Task to carry out: From the entries that follow, reproduce exactly and only the lines from the line with "match offset with" to the line with "bs ← read 16;", endpoints included.

Stored dataset items
-- Opening Marker --
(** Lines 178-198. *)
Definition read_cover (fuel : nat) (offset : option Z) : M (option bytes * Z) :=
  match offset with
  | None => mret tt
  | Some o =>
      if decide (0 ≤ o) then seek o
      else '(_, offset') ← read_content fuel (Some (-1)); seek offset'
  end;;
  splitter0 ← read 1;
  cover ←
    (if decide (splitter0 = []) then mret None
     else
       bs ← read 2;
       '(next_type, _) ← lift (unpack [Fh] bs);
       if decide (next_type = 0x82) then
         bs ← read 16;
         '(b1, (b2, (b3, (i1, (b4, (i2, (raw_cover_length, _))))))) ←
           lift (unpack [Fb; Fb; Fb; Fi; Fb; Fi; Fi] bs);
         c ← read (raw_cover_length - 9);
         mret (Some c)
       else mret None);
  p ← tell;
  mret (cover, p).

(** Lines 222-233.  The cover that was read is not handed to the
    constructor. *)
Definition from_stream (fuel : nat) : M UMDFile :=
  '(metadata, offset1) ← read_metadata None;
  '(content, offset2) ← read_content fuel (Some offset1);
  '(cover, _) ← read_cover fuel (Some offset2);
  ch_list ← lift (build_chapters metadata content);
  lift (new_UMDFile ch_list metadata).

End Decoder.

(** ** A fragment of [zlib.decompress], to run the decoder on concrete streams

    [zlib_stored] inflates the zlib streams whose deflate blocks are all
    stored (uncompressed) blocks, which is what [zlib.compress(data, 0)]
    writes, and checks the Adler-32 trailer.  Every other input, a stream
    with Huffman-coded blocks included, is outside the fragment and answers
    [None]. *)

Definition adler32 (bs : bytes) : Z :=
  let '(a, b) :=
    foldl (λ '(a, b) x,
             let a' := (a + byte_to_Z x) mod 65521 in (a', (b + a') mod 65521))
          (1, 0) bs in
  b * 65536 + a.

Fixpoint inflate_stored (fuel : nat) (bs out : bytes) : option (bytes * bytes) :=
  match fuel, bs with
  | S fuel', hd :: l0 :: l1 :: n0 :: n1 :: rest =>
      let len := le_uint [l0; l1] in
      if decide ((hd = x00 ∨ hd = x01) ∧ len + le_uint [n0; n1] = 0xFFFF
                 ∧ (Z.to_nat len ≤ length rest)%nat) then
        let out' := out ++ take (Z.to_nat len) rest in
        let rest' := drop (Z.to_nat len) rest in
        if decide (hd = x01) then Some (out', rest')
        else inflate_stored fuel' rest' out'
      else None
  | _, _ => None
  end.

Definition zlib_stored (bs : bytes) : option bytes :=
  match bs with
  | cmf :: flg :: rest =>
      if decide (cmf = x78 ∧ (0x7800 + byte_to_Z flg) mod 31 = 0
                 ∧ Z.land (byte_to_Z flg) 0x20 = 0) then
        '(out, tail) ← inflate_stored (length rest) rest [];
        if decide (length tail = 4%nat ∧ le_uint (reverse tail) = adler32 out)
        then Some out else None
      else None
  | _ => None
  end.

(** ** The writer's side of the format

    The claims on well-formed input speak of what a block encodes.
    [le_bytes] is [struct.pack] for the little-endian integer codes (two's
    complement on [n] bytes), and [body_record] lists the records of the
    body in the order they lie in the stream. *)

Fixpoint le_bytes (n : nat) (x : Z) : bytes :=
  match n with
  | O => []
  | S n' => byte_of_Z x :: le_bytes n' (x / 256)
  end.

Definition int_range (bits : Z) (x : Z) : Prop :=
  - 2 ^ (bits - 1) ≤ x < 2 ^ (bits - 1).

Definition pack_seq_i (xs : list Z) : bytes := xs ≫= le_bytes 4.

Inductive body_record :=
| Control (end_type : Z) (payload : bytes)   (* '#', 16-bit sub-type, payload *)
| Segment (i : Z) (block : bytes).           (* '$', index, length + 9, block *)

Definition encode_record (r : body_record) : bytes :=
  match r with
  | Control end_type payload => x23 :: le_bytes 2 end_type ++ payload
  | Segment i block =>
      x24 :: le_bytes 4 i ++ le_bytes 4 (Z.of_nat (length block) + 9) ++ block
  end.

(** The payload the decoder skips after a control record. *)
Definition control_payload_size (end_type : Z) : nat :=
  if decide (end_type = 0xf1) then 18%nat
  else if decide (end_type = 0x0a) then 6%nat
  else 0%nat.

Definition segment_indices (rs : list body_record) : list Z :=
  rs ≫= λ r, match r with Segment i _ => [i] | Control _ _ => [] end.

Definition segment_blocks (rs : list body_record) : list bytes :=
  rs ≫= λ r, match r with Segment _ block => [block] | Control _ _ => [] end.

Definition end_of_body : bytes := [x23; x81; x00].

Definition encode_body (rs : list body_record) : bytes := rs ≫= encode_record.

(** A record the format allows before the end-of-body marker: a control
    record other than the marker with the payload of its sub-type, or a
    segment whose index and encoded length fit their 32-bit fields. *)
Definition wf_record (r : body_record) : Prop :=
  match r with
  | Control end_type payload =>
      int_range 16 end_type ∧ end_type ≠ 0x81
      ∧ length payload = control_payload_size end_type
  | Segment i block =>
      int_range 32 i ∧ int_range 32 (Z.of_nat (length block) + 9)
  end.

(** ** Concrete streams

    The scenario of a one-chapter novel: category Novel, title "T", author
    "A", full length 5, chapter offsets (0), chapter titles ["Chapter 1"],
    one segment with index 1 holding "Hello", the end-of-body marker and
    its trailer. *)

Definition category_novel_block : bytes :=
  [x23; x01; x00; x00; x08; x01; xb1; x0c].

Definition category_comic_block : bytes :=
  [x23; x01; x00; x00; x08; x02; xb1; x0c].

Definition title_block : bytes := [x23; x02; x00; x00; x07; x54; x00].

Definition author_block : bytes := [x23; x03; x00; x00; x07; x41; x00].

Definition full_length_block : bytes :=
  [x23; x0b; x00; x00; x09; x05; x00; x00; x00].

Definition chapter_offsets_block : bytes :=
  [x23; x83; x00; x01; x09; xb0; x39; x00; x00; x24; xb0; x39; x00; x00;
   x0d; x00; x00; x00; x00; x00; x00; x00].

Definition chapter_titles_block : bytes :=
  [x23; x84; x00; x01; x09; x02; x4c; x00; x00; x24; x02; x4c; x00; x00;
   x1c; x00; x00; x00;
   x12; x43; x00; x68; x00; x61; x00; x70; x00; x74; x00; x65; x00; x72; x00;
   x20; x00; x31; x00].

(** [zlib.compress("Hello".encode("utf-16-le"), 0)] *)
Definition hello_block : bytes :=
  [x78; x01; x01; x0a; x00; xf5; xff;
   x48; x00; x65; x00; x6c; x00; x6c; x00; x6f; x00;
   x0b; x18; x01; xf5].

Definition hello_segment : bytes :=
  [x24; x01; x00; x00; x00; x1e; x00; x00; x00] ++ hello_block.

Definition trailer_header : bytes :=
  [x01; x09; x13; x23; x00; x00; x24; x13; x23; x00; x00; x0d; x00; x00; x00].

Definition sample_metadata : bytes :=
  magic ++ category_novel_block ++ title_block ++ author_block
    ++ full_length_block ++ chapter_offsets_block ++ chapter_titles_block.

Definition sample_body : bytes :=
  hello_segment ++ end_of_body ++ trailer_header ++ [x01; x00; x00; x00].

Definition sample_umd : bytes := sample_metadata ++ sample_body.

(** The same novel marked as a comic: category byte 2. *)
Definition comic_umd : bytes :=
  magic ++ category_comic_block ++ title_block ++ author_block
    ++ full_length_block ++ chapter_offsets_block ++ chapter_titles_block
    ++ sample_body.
-- Closing Marker --
Answer area:
  match offset with
  | None => mret tt
  | Some o =>
      if decide (0 ≤ o) then seek o
      else '(_, offset') ← read_content fuel (Some (-1)); seek offset'
  end;;
  splitter0 ← read 1;
  cover ←
    (if decide (splitter0 = []) then mret None
     else
       bs ← read 2;
       '(next_type, _) ← lift (unpack [Fh] bs);
       if decide (next_type = 0x82) then
         bs ← read 16;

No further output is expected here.